Repeat the lines below exactly as written, please, from the line with "(** * Session" to the line with "Definition serializeSessionCookie (value", both lines included, and no others.

→ **Dataset entries**:
%%

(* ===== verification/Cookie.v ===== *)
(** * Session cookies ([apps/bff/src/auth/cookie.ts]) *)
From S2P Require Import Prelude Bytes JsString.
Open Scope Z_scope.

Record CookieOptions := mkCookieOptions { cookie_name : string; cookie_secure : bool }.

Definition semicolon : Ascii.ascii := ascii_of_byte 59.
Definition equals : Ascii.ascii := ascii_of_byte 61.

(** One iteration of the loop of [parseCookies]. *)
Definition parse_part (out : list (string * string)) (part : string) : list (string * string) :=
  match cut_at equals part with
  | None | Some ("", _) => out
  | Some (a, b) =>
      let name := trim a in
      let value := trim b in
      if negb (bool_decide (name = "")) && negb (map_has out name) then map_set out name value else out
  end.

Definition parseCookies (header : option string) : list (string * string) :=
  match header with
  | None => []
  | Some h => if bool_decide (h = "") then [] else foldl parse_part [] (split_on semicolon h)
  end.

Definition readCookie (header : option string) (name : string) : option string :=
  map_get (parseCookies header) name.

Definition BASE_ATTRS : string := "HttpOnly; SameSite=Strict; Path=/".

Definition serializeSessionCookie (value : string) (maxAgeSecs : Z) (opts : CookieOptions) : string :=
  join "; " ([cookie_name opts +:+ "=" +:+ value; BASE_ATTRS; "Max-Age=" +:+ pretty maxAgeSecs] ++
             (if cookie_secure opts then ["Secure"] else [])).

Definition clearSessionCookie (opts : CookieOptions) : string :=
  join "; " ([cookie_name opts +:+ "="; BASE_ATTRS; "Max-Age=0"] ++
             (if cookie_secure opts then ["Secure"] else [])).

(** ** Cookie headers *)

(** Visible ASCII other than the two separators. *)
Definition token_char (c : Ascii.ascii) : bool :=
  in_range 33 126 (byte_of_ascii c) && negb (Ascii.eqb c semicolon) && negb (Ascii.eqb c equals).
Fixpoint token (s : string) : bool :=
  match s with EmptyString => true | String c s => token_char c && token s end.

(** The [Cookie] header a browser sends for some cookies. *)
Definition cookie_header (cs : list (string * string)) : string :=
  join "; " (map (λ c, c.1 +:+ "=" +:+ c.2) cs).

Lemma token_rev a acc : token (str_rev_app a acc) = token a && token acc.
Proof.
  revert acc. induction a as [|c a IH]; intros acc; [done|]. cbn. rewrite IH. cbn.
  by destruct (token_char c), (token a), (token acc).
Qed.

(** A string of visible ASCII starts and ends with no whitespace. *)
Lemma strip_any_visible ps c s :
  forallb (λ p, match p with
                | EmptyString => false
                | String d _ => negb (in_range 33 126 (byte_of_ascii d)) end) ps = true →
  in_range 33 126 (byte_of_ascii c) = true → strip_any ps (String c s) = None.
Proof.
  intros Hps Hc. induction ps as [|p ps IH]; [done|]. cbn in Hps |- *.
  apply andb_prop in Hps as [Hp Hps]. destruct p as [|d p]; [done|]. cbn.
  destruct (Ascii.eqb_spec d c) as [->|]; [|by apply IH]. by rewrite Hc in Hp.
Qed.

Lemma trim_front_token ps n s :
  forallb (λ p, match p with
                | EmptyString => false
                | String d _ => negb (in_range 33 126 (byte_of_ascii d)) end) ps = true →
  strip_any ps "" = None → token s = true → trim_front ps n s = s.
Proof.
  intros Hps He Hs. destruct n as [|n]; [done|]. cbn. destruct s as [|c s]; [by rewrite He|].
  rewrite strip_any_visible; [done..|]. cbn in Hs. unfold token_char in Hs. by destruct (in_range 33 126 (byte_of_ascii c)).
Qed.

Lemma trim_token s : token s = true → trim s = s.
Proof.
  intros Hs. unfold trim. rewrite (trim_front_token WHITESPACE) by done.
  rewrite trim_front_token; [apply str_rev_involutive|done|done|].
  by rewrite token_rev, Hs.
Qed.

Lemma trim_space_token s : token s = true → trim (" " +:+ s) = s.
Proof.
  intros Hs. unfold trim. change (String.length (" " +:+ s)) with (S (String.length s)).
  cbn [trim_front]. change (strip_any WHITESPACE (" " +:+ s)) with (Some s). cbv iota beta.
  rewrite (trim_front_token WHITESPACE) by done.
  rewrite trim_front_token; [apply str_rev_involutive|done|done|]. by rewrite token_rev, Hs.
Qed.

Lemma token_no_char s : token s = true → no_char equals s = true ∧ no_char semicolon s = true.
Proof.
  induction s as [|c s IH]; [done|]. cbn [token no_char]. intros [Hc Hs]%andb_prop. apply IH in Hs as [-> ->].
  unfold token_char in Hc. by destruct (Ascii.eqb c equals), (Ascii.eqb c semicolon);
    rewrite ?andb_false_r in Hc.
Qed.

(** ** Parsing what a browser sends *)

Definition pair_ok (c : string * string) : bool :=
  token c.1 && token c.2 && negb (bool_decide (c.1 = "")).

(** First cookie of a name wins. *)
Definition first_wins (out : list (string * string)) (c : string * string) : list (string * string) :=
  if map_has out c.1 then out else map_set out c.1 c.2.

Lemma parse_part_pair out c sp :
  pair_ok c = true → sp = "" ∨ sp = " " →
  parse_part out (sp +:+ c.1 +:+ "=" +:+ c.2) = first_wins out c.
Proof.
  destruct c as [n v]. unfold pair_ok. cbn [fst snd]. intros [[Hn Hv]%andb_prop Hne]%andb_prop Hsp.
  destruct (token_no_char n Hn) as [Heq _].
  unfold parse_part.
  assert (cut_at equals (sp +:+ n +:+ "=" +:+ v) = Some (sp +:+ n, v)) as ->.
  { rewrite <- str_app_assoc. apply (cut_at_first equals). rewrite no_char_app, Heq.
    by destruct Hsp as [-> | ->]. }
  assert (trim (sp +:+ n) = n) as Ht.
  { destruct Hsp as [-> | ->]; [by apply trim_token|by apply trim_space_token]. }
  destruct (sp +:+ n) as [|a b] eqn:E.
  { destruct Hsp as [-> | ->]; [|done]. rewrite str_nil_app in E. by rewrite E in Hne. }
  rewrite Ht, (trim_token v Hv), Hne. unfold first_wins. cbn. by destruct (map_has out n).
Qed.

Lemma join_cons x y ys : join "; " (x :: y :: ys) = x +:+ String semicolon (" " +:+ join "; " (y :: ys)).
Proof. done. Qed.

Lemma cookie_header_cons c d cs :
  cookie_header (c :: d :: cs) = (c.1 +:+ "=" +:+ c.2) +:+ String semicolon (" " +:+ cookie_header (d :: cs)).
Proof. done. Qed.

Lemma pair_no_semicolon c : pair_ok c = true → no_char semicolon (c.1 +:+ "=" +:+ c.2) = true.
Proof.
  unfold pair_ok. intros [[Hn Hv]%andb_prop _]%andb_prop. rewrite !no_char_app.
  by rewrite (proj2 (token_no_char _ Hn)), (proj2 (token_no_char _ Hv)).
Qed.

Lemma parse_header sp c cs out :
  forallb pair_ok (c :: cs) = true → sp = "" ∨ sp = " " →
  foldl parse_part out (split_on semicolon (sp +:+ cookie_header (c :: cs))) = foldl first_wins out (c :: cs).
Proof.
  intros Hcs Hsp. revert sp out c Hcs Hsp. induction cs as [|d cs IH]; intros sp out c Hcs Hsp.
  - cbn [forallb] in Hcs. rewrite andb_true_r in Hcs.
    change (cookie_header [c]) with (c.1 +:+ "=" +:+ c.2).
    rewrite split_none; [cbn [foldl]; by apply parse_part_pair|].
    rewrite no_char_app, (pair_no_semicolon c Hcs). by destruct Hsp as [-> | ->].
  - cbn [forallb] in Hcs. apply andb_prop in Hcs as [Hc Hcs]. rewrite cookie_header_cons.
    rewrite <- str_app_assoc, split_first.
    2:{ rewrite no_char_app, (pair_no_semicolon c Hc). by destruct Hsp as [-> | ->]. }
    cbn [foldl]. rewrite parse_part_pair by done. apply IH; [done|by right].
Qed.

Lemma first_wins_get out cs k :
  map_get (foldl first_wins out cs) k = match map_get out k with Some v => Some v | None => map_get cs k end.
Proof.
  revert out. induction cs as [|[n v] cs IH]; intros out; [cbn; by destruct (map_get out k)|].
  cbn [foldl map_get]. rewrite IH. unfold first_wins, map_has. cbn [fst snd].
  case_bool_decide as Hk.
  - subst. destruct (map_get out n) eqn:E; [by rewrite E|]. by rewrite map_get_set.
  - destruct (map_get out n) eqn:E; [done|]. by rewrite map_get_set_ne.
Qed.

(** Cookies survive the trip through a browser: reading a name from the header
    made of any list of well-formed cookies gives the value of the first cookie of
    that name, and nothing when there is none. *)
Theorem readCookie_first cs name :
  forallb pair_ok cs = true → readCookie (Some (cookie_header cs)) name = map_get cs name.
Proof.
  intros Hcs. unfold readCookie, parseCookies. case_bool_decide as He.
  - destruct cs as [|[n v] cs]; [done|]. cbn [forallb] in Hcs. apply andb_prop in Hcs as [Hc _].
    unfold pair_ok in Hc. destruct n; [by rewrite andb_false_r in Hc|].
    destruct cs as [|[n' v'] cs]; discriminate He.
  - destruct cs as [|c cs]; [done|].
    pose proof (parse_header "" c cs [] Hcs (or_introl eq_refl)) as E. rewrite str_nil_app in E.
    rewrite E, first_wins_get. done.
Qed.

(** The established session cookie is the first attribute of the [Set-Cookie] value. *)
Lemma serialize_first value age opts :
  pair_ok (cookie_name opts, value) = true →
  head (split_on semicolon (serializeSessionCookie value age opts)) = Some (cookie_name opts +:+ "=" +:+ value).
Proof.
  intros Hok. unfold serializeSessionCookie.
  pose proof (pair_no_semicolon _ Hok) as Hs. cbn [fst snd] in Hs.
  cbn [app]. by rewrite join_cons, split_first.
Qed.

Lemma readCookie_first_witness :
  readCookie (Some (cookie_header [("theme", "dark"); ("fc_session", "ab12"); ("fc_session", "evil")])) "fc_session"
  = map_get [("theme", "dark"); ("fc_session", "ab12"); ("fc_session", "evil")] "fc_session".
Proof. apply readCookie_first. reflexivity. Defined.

%%

→ **Task output**:
(** * Session cookies ([apps/bff/src/auth/cookie.ts]) *)
From S2P Require Import Prelude Bytes JsString.
Open Scope Z_scope.

Record CookieOptions := mkCookieOptions { cookie_name : string; cookie_secure : bool }.

Definition semicolon : Ascii.ascii := ascii_of_byte 59.
Definition equals : Ascii.ascii := ascii_of_byte 61.

(** One iteration of the loop of [parseCookies]. *)
Definition parse_part (out : list (string * string)) (part : string) : list (string * string) :=
  match cut_at equals part with
  | None | Some ("", _) => out
  | Some (a, b) =>
      let name := trim a in
      let value := trim b in
      if negb (bool_decide (name = "")) && negb (map_has out name) then map_set out name value else out
  end.

Definition parseCookies (header : option string) : list (string * string) :=
  match header with
  | None => []
  | Some h => if bool_decide (h = "") then [] else foldl parse_part [] (split_on semicolon h)
  end.

Definition readCookie (header : option string) (name : string) : option string :=
  map_get (parseCookies header) name.

Definition BASE_ATTRS : string := "HttpOnly; SameSite=Strict; Path=/".

Definition serializeSessionCookie (value : string) (maxAgeSecs : Z) (opts : CookieOptions) : string :=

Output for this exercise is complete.